[TASK]: Among the entries below, find all lines that include "constructor" and copy them.

(Records drawn from a dataset)
---+---

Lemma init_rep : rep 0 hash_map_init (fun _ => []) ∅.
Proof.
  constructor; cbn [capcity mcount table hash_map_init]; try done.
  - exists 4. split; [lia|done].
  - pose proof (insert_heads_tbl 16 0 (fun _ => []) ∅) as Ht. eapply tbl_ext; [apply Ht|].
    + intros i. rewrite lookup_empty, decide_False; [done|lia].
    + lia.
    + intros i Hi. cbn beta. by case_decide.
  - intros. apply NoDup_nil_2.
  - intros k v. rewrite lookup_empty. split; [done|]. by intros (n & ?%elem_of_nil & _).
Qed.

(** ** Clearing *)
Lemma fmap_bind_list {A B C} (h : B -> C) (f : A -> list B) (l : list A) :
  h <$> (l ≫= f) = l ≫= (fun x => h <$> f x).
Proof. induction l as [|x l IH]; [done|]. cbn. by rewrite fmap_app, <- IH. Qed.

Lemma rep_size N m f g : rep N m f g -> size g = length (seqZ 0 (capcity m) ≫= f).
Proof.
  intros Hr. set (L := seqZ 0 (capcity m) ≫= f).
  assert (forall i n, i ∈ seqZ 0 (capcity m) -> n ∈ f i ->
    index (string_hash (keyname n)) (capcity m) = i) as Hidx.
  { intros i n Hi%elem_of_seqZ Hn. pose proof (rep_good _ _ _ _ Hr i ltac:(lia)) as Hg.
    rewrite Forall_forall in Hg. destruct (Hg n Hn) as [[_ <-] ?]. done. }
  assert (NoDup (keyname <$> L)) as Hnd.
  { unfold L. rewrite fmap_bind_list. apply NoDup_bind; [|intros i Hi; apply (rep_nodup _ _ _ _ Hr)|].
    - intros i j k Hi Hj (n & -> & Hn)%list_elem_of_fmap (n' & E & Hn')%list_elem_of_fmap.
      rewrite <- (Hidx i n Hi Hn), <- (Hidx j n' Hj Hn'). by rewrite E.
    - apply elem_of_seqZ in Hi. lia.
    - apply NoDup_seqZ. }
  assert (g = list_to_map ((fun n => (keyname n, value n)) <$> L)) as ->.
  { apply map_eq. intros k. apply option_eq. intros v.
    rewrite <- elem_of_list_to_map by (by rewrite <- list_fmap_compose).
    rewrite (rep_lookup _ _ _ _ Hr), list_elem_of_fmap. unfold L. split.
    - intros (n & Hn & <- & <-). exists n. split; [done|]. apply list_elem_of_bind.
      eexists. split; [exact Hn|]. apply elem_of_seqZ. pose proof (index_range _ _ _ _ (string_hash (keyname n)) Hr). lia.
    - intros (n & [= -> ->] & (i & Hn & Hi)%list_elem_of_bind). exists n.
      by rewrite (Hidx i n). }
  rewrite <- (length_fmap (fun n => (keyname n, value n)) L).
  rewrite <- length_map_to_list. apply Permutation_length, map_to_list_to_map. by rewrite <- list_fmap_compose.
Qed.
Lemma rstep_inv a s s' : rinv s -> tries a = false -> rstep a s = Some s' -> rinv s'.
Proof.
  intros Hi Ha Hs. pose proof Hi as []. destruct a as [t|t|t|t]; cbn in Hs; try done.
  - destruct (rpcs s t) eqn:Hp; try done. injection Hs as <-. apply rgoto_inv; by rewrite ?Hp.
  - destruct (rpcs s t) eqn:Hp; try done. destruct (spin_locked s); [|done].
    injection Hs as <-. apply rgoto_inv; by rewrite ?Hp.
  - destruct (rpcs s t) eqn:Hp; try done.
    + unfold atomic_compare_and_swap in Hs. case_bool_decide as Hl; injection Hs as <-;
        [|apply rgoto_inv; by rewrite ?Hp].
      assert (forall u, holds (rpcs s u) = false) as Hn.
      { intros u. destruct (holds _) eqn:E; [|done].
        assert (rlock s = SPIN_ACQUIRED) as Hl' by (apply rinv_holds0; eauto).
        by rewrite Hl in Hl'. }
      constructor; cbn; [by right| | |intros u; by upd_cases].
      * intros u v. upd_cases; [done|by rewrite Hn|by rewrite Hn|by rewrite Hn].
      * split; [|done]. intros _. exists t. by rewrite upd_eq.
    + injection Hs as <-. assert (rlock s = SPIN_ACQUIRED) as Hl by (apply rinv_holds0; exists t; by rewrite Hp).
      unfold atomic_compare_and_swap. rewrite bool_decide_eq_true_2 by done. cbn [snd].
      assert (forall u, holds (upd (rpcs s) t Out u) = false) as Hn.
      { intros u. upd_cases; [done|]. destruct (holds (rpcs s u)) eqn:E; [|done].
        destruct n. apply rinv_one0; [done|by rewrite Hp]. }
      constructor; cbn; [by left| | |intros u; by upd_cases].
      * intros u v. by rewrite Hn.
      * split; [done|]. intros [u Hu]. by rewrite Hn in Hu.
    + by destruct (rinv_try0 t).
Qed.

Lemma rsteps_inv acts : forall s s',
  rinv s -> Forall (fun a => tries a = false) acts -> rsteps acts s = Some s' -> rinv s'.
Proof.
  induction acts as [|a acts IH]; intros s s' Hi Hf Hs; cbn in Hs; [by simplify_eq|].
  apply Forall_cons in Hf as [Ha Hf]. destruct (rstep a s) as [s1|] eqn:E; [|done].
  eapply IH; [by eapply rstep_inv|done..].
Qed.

---+---

[EXERCISE ANSWER]:
  constructor; cbn [capcity mcount table hash_map_init]; try done.
      constructor; cbn; [by right| | |intros u; by upd_cases].
      constructor; cbn; [by left| | |intros u; by upd_cases].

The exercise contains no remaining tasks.